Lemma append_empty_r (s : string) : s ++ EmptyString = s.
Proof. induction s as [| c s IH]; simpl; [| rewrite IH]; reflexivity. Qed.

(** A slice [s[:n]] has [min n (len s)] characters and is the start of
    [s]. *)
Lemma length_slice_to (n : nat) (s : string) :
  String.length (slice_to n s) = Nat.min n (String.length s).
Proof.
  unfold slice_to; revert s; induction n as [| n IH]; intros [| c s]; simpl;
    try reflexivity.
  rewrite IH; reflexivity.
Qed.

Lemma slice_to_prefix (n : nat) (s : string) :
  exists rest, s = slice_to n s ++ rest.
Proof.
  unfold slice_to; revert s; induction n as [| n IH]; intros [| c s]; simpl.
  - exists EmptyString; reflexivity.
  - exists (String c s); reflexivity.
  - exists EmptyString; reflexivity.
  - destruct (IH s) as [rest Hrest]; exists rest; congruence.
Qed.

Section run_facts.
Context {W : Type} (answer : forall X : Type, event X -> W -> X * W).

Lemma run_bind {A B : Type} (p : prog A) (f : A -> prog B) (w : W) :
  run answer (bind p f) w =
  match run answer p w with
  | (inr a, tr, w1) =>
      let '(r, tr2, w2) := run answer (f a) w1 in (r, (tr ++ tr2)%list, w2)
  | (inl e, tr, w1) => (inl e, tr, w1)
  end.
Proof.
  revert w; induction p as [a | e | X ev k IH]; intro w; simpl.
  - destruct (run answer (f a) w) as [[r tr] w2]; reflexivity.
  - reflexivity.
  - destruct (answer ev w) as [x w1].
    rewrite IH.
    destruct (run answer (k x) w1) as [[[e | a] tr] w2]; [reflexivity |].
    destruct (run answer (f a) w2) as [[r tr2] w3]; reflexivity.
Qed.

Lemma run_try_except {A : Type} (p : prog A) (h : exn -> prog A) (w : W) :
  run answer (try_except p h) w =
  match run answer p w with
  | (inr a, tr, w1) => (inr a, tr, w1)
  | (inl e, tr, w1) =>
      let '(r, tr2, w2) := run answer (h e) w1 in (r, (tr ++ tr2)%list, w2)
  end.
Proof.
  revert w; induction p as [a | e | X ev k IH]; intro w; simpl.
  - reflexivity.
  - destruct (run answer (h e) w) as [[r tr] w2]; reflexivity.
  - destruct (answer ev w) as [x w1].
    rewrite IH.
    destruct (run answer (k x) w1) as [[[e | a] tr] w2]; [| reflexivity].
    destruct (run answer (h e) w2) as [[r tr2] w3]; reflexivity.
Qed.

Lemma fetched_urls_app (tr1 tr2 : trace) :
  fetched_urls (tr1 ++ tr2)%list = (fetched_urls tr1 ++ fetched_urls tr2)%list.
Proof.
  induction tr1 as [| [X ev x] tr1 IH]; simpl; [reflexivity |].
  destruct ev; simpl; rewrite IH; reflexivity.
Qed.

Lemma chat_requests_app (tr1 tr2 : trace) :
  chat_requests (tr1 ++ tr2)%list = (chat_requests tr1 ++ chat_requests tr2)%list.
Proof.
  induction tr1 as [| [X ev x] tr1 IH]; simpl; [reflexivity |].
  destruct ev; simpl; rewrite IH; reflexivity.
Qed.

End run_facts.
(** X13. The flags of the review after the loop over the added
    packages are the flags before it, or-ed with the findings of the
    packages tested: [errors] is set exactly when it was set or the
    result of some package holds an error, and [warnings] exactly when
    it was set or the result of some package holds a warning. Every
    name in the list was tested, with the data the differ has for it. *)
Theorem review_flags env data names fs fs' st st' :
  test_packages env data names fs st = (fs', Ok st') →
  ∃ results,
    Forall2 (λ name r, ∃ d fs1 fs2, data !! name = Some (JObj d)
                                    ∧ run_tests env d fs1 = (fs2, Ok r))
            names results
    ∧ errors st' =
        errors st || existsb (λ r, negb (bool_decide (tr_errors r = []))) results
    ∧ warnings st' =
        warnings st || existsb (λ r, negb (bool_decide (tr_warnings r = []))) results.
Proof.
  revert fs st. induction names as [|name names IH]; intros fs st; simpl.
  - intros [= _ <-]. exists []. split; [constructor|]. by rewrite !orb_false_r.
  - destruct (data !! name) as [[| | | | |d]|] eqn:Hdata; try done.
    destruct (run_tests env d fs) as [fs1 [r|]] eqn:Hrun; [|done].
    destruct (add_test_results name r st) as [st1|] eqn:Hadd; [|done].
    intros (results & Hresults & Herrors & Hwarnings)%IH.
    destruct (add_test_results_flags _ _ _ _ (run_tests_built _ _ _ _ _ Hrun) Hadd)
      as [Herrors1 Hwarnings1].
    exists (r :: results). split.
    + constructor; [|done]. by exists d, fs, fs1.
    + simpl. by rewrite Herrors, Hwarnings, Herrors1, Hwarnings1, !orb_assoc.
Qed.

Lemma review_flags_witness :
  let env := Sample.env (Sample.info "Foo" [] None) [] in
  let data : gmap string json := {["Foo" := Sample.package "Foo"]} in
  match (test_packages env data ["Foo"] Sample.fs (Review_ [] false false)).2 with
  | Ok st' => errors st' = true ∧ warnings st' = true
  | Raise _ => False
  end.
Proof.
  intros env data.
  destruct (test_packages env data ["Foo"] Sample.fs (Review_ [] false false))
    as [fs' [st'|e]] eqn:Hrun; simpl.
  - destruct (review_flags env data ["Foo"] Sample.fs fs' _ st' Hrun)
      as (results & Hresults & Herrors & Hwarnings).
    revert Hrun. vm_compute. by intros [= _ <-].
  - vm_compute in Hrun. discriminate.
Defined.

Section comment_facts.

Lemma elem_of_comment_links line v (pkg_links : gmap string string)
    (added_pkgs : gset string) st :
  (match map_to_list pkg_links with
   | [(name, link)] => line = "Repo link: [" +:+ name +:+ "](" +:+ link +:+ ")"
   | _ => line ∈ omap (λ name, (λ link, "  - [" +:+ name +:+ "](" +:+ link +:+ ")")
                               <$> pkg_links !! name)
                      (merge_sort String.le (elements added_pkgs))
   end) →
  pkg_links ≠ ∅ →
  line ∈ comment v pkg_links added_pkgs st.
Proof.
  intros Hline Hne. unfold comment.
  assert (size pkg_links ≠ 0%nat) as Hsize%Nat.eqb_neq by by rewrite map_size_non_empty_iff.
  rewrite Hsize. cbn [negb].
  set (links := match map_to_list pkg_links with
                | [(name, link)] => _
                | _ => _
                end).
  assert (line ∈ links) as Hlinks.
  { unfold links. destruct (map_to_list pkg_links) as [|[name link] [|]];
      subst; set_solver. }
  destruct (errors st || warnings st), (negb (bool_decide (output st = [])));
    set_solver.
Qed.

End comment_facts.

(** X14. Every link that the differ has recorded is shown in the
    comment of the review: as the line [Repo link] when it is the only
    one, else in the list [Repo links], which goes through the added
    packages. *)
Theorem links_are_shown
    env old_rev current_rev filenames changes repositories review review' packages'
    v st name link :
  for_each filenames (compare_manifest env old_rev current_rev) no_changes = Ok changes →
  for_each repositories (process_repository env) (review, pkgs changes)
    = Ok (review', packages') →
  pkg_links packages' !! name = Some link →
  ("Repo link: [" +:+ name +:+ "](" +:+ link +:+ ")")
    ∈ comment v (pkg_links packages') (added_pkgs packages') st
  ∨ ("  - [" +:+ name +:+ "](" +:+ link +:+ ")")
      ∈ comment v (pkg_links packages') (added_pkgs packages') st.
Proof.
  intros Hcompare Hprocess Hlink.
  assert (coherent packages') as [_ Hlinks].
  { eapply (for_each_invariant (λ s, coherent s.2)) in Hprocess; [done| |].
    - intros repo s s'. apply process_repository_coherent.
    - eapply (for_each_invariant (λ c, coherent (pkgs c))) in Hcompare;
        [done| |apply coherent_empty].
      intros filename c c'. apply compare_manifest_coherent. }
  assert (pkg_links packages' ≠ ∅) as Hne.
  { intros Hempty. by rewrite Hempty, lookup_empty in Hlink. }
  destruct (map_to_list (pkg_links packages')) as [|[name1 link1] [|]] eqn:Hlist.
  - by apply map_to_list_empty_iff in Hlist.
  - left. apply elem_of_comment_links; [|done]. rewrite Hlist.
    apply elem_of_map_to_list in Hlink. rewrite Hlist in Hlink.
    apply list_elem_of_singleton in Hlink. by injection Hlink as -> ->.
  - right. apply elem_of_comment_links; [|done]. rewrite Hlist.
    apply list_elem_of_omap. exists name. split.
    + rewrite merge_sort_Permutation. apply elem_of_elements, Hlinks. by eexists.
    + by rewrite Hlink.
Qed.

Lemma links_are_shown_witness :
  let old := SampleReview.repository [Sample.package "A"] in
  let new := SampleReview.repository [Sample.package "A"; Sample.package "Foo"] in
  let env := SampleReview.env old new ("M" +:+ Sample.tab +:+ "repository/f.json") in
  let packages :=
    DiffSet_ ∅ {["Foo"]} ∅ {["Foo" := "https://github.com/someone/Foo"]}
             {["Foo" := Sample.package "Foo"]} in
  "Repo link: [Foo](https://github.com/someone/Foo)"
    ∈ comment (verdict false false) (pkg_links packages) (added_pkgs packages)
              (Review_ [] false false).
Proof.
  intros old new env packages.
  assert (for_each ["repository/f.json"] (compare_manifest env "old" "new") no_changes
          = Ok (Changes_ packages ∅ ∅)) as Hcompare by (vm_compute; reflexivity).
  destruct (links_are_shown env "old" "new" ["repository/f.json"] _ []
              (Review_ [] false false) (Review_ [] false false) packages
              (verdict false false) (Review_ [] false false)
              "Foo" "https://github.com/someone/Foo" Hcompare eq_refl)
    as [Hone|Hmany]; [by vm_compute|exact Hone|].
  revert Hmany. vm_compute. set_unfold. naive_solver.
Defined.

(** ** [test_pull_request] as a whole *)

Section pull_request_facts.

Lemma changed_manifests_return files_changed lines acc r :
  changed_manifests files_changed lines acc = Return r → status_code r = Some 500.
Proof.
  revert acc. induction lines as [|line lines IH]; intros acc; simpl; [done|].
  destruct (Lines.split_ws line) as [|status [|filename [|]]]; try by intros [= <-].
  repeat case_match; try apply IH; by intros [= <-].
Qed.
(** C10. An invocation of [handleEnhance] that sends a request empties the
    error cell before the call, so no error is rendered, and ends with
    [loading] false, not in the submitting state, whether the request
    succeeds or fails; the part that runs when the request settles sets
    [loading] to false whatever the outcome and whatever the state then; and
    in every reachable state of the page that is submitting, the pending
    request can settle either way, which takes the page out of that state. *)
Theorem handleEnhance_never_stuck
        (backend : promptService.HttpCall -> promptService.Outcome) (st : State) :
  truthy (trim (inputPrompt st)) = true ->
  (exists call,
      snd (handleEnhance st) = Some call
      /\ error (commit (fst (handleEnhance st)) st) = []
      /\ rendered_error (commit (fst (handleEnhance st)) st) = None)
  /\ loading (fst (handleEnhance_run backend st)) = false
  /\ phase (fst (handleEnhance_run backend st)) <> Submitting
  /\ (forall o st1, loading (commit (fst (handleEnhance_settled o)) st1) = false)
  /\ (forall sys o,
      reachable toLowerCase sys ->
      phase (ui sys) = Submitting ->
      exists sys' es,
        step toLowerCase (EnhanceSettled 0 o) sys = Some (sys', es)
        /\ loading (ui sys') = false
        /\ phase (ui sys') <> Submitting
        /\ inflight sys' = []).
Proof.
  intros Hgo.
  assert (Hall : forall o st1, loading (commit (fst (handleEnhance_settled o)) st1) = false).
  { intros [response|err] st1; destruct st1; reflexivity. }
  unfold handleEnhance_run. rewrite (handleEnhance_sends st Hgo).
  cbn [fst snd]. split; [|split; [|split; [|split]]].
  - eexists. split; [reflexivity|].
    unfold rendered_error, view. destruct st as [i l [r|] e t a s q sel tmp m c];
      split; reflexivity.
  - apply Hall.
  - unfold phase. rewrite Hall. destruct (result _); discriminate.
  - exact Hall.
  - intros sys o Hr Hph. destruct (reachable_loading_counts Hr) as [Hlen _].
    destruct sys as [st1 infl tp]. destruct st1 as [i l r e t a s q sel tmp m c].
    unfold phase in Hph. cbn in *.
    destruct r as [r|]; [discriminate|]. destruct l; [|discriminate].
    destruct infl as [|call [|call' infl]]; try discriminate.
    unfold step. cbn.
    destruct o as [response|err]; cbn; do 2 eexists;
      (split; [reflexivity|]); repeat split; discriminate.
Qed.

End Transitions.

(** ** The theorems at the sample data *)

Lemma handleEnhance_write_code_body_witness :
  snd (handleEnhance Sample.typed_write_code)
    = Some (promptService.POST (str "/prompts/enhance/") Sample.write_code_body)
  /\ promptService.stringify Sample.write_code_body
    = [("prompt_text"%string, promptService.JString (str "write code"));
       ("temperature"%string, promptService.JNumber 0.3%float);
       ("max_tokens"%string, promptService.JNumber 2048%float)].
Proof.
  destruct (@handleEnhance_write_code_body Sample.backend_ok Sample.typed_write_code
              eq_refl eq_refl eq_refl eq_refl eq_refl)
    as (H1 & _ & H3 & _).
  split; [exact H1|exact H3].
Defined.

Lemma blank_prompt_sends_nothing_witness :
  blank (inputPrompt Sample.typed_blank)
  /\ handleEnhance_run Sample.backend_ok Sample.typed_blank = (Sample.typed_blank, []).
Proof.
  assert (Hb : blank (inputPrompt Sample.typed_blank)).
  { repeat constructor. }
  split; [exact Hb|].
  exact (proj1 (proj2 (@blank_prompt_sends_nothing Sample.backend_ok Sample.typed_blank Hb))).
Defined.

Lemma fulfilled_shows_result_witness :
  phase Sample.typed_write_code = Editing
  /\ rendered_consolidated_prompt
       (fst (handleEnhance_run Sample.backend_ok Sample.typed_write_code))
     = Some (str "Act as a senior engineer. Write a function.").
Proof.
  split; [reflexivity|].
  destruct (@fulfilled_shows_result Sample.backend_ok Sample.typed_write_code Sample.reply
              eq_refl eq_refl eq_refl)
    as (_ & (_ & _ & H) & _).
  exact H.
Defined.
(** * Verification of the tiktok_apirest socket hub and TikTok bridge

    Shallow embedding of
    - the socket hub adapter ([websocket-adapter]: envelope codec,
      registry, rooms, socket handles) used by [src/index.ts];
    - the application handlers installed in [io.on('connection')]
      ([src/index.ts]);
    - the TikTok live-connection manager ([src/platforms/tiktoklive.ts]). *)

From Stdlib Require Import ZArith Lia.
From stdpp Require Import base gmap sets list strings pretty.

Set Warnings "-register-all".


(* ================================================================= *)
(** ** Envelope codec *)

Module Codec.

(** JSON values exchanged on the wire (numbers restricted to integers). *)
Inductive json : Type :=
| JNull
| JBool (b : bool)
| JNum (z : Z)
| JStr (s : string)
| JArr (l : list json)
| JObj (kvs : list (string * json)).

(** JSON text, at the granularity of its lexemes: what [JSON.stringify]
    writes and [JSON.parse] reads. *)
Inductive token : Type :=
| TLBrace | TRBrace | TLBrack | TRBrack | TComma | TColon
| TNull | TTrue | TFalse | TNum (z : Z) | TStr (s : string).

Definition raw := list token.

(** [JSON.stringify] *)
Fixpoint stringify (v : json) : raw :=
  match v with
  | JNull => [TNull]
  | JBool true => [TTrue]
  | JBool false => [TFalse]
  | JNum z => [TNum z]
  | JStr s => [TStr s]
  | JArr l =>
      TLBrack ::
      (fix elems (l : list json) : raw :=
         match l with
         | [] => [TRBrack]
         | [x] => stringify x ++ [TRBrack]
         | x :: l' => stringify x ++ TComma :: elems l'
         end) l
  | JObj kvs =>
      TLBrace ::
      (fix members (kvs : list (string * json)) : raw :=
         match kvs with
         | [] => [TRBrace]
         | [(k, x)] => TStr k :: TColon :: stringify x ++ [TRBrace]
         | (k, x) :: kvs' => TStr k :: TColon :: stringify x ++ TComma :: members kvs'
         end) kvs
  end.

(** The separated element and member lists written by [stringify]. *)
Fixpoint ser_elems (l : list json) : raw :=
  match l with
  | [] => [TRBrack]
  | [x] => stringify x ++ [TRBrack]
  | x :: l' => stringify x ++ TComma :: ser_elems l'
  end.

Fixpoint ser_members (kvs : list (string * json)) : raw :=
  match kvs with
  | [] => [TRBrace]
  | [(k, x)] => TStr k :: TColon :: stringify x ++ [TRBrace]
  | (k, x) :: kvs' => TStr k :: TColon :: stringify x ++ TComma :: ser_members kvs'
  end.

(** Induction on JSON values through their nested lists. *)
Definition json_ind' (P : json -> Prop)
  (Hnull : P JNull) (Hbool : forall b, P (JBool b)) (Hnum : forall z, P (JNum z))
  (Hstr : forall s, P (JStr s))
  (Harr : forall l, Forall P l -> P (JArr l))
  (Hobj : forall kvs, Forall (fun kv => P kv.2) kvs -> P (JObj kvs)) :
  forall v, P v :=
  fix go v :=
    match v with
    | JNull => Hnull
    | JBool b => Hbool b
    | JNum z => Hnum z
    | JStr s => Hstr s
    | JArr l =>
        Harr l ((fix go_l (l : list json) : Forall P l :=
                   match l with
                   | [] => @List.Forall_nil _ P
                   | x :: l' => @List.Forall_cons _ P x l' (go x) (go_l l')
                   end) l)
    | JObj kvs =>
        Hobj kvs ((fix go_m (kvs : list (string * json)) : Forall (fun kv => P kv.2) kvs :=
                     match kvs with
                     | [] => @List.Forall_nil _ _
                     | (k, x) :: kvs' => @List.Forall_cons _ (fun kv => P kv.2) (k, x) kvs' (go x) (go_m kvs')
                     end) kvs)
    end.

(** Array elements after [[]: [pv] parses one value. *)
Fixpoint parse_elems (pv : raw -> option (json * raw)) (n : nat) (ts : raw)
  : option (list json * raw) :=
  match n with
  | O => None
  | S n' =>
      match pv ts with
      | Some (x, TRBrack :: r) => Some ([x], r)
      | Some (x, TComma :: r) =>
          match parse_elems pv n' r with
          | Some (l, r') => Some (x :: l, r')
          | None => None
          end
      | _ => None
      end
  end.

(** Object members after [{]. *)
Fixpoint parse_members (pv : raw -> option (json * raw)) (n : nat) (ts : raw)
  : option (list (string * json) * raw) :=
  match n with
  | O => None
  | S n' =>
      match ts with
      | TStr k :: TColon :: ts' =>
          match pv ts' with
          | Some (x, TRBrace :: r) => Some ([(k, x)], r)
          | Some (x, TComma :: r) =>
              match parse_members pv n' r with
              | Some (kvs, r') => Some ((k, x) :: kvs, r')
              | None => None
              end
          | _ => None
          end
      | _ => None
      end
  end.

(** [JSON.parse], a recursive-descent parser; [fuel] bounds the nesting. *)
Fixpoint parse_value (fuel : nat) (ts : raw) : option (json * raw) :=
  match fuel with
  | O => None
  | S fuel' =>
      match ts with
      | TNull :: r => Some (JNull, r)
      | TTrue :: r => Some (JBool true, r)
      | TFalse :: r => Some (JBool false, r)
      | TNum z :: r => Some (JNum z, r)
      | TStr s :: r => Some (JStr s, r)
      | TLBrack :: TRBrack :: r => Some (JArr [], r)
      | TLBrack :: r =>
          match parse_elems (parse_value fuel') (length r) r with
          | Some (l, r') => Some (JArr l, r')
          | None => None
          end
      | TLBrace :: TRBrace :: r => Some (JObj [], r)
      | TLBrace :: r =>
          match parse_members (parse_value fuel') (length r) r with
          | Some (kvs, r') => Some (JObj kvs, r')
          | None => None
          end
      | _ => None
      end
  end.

────────

REQUIREMENT:
The answer is each line from the entries above in which the word "TColon" occurs.

SOLUTION TO THIS TASK:
| TLBrace | TRBrace | TLBrack | TRBrack | TComma | TColon
         | [(k, x)] => TStr k :: TColon :: stringify x ++ [TRBrace]
         | (k, x) :: kvs' => TStr k :: TColon :: stringify x ++ TComma :: members kvs'
  | [(k, x)] => TStr k :: TColon :: stringify x ++ [TRBrace]
  | (k, x) :: kvs' => TStr k :: TColon :: stringify x ++ TComma :: ser_members kvs'
      | TStr k :: TColon :: ts' =>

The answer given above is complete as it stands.